**Task requirements**:
Give back exactly the lines of the entries below from the line with "(** ** Every" to the line with "simpl. apply IH.", inclusive, and only those.

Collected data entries
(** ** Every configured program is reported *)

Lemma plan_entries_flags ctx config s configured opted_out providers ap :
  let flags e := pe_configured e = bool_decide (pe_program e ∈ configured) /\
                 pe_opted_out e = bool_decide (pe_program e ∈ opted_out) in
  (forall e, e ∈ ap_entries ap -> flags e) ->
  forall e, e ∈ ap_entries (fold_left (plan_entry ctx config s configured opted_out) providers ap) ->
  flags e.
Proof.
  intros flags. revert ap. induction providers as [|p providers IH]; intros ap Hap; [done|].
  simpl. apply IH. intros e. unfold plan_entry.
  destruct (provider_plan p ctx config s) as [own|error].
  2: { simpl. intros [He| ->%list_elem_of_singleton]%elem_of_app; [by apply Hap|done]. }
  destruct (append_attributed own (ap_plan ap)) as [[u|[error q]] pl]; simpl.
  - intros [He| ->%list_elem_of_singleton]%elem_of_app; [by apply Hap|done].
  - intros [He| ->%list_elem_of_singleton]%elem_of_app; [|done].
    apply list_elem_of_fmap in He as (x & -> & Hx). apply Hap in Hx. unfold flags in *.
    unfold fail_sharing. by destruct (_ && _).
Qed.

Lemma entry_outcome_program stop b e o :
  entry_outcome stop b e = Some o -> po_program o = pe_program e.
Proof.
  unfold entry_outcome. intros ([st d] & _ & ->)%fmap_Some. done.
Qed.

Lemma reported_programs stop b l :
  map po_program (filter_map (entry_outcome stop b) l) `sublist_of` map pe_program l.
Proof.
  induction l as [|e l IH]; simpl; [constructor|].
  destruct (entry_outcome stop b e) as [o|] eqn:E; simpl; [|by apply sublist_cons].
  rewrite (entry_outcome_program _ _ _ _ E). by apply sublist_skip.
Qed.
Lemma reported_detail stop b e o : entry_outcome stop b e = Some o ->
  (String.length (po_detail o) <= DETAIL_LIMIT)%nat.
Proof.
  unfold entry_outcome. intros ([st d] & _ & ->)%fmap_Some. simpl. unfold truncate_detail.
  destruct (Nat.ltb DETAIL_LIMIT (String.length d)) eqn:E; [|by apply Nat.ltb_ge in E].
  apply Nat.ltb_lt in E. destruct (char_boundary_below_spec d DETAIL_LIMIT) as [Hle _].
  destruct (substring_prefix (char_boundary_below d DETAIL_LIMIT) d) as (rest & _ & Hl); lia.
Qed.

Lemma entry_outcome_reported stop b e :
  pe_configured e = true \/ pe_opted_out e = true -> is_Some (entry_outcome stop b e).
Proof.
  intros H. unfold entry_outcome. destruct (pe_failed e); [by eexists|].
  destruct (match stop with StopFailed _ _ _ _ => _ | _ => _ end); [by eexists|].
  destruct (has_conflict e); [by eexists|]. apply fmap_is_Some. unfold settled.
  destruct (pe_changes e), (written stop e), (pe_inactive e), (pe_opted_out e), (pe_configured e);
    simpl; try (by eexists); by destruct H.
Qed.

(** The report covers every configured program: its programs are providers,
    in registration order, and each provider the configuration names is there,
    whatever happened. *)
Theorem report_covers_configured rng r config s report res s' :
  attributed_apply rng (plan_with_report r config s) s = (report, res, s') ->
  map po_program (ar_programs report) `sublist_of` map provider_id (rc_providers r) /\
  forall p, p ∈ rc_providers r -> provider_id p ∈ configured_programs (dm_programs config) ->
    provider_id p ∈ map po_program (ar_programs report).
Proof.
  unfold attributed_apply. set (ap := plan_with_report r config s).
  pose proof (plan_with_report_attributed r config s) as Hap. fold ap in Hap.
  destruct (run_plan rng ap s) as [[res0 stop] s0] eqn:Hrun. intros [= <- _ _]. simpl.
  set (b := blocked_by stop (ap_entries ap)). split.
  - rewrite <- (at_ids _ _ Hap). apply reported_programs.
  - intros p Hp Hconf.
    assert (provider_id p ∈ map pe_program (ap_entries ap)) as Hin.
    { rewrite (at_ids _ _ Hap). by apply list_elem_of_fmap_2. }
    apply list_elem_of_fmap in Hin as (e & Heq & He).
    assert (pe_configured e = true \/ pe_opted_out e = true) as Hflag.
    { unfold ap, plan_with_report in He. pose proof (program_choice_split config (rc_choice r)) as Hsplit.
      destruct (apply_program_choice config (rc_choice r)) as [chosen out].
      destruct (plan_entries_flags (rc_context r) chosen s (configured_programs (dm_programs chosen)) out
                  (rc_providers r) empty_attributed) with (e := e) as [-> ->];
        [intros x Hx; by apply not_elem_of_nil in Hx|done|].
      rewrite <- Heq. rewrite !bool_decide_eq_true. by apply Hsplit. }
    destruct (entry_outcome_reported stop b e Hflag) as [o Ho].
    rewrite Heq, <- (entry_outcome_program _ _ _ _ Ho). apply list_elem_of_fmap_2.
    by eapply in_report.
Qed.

--

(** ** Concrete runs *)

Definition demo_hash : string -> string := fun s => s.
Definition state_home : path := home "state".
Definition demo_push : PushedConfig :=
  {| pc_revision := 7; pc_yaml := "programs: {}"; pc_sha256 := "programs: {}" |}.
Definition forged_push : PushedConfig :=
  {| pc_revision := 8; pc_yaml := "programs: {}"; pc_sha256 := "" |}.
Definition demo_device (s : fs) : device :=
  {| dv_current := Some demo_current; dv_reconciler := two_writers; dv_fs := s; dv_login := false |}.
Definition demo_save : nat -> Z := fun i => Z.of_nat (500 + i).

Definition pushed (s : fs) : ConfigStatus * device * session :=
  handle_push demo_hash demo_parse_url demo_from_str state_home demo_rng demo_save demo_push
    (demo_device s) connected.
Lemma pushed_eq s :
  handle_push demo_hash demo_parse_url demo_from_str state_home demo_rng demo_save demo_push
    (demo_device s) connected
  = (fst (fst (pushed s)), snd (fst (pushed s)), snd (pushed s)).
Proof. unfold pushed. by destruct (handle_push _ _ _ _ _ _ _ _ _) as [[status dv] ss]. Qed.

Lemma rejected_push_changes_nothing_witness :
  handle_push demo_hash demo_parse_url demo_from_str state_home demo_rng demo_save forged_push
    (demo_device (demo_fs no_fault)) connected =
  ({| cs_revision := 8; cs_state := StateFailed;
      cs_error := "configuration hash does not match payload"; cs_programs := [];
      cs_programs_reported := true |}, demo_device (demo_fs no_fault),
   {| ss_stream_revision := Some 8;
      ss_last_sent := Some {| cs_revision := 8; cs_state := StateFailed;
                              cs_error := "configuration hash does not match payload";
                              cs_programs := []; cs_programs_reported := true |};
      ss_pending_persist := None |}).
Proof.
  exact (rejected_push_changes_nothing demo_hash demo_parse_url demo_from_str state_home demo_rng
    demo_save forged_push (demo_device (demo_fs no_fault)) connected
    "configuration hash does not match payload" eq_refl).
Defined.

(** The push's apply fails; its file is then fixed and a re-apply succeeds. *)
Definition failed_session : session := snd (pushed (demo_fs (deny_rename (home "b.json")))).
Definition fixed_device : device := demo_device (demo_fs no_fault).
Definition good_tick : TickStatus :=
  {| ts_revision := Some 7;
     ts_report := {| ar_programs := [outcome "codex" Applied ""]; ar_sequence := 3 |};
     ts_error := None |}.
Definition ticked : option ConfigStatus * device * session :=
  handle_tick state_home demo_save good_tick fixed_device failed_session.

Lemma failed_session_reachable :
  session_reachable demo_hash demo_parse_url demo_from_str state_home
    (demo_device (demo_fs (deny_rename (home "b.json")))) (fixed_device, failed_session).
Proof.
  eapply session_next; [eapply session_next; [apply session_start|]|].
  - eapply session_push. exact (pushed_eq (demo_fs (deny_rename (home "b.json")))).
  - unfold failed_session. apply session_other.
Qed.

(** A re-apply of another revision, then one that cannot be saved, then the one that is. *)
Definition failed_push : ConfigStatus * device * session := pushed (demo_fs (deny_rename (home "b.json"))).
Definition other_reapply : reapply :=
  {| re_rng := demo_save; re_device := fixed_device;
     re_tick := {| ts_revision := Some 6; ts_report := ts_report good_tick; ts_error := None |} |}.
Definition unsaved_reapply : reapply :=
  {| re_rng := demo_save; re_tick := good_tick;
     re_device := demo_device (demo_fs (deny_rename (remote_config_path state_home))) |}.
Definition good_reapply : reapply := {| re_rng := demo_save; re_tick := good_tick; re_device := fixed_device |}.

**Written solution**:
(** ** Every configured program is reported *)

Lemma plan_entries_flags ctx config s configured opted_out providers ap :
  let flags e := pe_configured e = bool_decide (pe_program e ∈ configured) /\
                 pe_opted_out e = bool_decide (pe_program e ∈ opted_out) in
  (forall e, e ∈ ap_entries ap -> flags e) ->
  forall e, e ∈ ap_entries (fold_left (plan_entry ctx config s configured opted_out) providers ap) ->
  flags e.
Proof.
  intros flags. revert ap. induction providers as [|p providers IH]; intros ap Hap; [done|].
  simpl. apply IH. intros e. unfold plan_entry.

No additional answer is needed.